Work brings me to Paris. I have a store to supervise, an event to help prepare and a our works fashion show to enjoy. These are busy times but walking Paris streets is always a wonderful indulgence. I have photos of lampposts as my souvenirs.
100116 – Macellaio – Exmouth Market, London > words
I spent a day thinking about the photos I had taken of the Macellaio restaurant front on Exmouth market to try and describe why I found the images both powerful and yet so familiar. Eventually out of the dusty recesses of my past memories came a visit to the Lumiere cinema in 1989 to see the Peter Greenaway film The Cook, The Thief, The Wife and Her Lover. Greenaway uses framing and frames within frames to both focus the viewer and capture the reference of the work (often a painting). The framing can be literal i.e. enclosure or phenomenal i.e. suggestive or referential. In the image of the hanging carcasses with the sofa we have a double frame. First the Chesterfield leather sofa placed in the street below a canopy captures a space to focus the viewer, a suggestive frame of an interior space. Second the hanging meat is behind the window to a butcher’s refrigerated store, a second framed interior space set deep within the first. Both spaces are private spaces inverted to become public spaces and in so doing create an intimacy with the viewer through suggestive enclosure. Phenomenal space is referenced through subjective association, for me this was the films of Peter Greenaway. The frame within a frame and the inversion of most private to public domain are well-used techniques in Greenaway films. The impossible panoramic scenes supposedly shot in the back of a meat van from The Cook, The Thief, The Wife and Her Lover immediately come to mind as do the food still life paintings of the 17th Century Dutch Baroque.

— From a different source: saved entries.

(* ===== verification/DecimalText.v ===== *)
(** * Decimals as texts: order, keys and literals

    [CompareDecimal] and [DecimalKey] of [storage/decimal.go] work on the texts alone; here they are the order and the
    equality of the values.  [ParseDecimal] is what a literal means, and reads back what it has written. *)

From stdpp Require Import list strings.
From Stdlib Require Import Strings.Byte.
From S2P Require Import Prelude Decimal.

(** ** Order and keys *)

Lemma iszero_app s t : IsZero (s ++ t) = IsZero s && IsZero t.
Proof. apply forallb_app. Qed.

Lemma iszero_digits t : digits t -> IsZero t = (digits_val t =? 0).
Proof.
  induction t as [|b t IH]; [done|]. intros Ht. pose proof Ht as [Hb Hd]%Forall_cons.
  change (IsZero (b :: t)) with (negb ((49 <=? bval b) && (bval b <=? 57)) && IsZero t).
  rewrite IH, digits_val_cons by done. pose proof (digits_val_range t Hd) as Hr.
  pose proof (pow10_pos (blen t) (blen_nonneg t)). apply is_digit_val in Hb. unfold digit_val in *.
  destruct (Z.leb_spec 49 (bval b)), (Z.leb_spec (bval b) 57), (Z.eqb_spec (digits_val t) 0); cbn; symmetry; try lia;
    (apply Z.eqb_eq; nia) || (apply Z.eqb_neq; nia).
Qed.

Lemma iszero_fixed n s : 0 <= s -> IsZero (fixed n s) = (n =? 0).
Proof.
  intros Hs. pose proof (pow10_pos s Hs). rewrite fixed_parts, !iszero_app.
  assert (0 <= Z.abs n / 10 ^ s) as Hq by (apply Z.div_pos; lia).
  assert (IsZero (sign_text n) = true) as -> by (unfold sign_text; by destruct (n <? 0)).
  rewrite iszero_digits, nat_text_val by (done || by apply nat_text_digits). cbn [andb].
  pose proof (Z.div_mod (Z.abs n) (10 ^ s) ltac:(lia)). destruct (Z.ltb_spec 0 s).
  - change (IsZero (dot :: fraction s (Z.abs n))) with (IsZero (fraction s (Z.abs n))).
    destruct (fraction_spec s (Z.abs n) Hs) as (Hfd & _ & Hfv). rewrite iszero_digits, Hfv by done.
    pose proof (Z.mod_pos_bound (Z.abs n) (10 ^ s) ltac:(lia)).
    destruct (Z.eqb_spec (Z.abs n / 10 ^ s) 0), (Z.eqb_spec (Z.abs n mod 10 ^ s) 0); cbn; symmetry;
      (apply Z.eqb_eq; nia) || (apply Z.eqb_neq; nia).
  - replace s with 0 by lia. rewrite andb_true_r, Z.pow_0_r, Z.div_1_r.
    destruct (Z.eqb_spec (Z.abs n) 0), (Z.eqb_spec n 0); done || lia.
Qed.

Lemma prefix_fixed n s : 0 <= s -> HasPrefix minus (fixed n s) = (n <? 0).
Proof. intros Hs. rewrite fixed_sign. destruct (n <? 0); [done|]. apply fixed_abs_prefix; [lia|done|done]. Qed.

Lemma trim_sign n s : 0 <= s -> TrimPrefix minus (fixed n s) = fixed_abs (Z.abs n) s.
Proof. intros Hs. unfold TrimPrefix. rewrite prefix_fixed by done. rewrite fixed_sign. by destruct (n <? 0). Qed.

Lemma cut_app t r : Forall (fun b => bool_decide (b = dot) = false) t -> CutDot (t ++ dot :: r) = (t, r).
Proof.
  intros Ht. unfold CutDot, IndexByte. rewrite index_where_app by (done || by apply bool_decide_eq_true).
  rewrite take_app_length. f_equal.
  rewrite (app_assoc t [dot] r : t ++ dot :: r = _), drop_app_length'; [done|]. rewrite length_app. cbn. lia.
Qed.

Lemma cut_none t : Forall (fun b => bool_decide (b = dot) = false) t -> CutDot t = (t, []).
Proof. intros Ht. unfold CutDot, IndexByte. by rewrite index_where_none. Qed.

Lemma fraction_zero m : fraction 0 m = [].
Proof. done. Qed.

Back at the V&A again, probably my favourite place at the moment the collection here is endless. Today I am in the Ironwork Galley looking at iron lacework. Simple techniques such as bending, spitting, upsetting, twisting, punching, tapering and drawing applied numerous times on reiterated shapes and fused together make exquisite patterns. To see how a recurring twist or knot can overlay the grammar of a diagonal grid or the endless meander of leaves and volutes.

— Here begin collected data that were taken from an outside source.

Definition shape_ok (s : tlsf_t) : Prop :=
  length (sl_bitmap s) = 20%nat ∧ length (blocks s) = 20%nat ∧
  ∀ i, (i < 20)%nat → length (blocks s !!! i) = 16%nat.

Lemma sl_map_set s fl fl' v :
  shape_ok s → 0 ≤ fl < 20 → 0 ≤ fl' < 20 →
  sl_map (set_sl_map s fl v) fl' = if decide (fl = fl') then v else sl_map s fl'.
Proof.
  intros (Hl & _) ? ?. unfold sl_map, set_sl_map. simpl. case_decide as Hd.
  - subst. apply list_lookup_total_insert_eq. lia.
  - apply list_lookup_total_insert_ne. lia.
Qed.

Lemma head_of_set s c c' v :
  shape_ok s → idx_ok c → idx_ok c' →
  head_of (set_head s c.1 c.2 v) c'.1 c'.2 = if decide (c = c') then v else head_of s c'.1 c'.2.
Proof.
  intros (_ & Hl & Hr) [Hc1 Hc2] [Hc1' Hc2']. unfold FL_INDEX_MAX, SL_INDEX_COUNT in *.
  unfold head_of, set_head. simpl. destruct c as [f g], c' as [f' g']. simpl in *.
  destruct (decide (f = f')) as [->|].
  - rewrite list_lookup_total_insert_eq by lia. destruct (decide (g = g')) as [->|].
    + rewrite list_lookup_total_insert_eq; [by rewrite decide_True|]. rewrite Hr by lia. lia.
    + rewrite list_lookup_total_insert_ne by lia. rewrite decide_False; [done|congruence].
  - rewrite list_lookup_total_insert_ne by lia. rewrite decide_False; [done|congruence].
Qed.

Lemma shape_set_sl s fl v : shape_ok s → shape_ok (set_sl_map s fl v).
Proof. intros (? & ?). split; [|done]. simpl. by rewrite length_insert. Qed.

Lemma shape_set_head s c v : shape_ok s → idx_ok c → shape_ok (set_head s c.1 c.2 v).
Proof.
  intros (? & Hl & Hr) [Hc1 Hc2]. unfold FL_INDEX_MAX in *.
  split; [done|]. simpl. rewrite length_insert. split; [done|].
  intros i Hi. destruct (decide (Z.to_nat c.1 = i)) as [<-|].
  - rewrite list_lookup_total_insert_eq by lia. rewrite length_insert. by apply Hr.
  - rewrite list_lookup_total_insert_ne by done. by apply Hr.
Qed.

Lemma bit1_spec n i : 0 ≤ n < 32 → Z.testbit (u32 (Z.shiftl 1 n)) i = (n =? i).
Proof.
  intros. rewrite wrap_small; [by apply (BIT_spec n i); lia|].
  rewrite Z.shiftl_1_l. split; [lia|]. apply Z.pow_lt_mono_r; lia.
Qed.

Lemma set_bit_spec x n i :
  0 ≤ n < 32 → Z.testbit (Z.lor x (u32 (Z.shiftl 1 n))) i = Z.testbit x i || (n =? i).
Proof. intros. by rewrite Z.lor_spec, bit1_spec. Qed.

Lemma clear_bit_spec x n i :
  0 ≤ n < 32 → 0 ≤ i → uint 32 x →
  Z.testbit (Z.land x (not32 (u32 (Z.shiftl 1 n)))) i = Z.testbit x i && negb (n =? i).
Proof.
  intros Hn Hi Hx. unfold not32. rewrite land_wrap_r by (done || lia).
  by rewrite Z.land_spec, Z.lnot_spec, bit1_spec.
Qed.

I’m in Tokyo this week preparing for the Alice In Wonderland book launch (see spatial tab). For the diary I decided to collect some Tokyo graphic art in combined 2D and 3D in the form of vending machines. Here are some samples.
A final check in the store, then I head off to Fondazione Prada in the south of Milan, designed by Rem Koolhaas. Coffee in Bar Luce by Wes Anderson and I feel as though I have been transported onto the set of the Royal Tenebaums.
I met James Goldstein at a work event last night and have been invited to James Goldstein’s home when next in LA. The Sheats house by John Lautner of 1963 has been an inspiration since I first saw it when I was a student.
My work brings me to Verona for a factory visit to check on the new display cases that are destined for the Paris and New York stores. Late afternoon allows me time to soak up the setting of the greatest love story of them all, William Shakespeare’s Romeo and Juliet. In the low evening sun Verona is a stunning tapestry of textures. A city crammed with details all beautifully aged with time. A city built in soft earthly shades with a counterpoint of dark opulent shadows. A city of two halves, of dark and light where sun kissed streets and shadows dance an endless tarantella.
A blaze of interwoven words inked on the walls beneath that famous Romeo and Juliet balcony shows that romance still runs strong.
Today is a rare exclusive, breakfast at The John Soane’s Museum. The event marked the opening for the first time of 3 private rooms, including Soane’s model room following a complete restoration. Bibliomania at its very best.
Today I am having a meeting at Aqua Shard to discuss a collaboration project between Vivienne Westwood & Cool Earth. The heady view from Aqua Shard sadly all too soon I am back at ground level, weaving in an out of the City workers on my walk across London Bridge, a complete contrast to the floating feeling from a moment ago.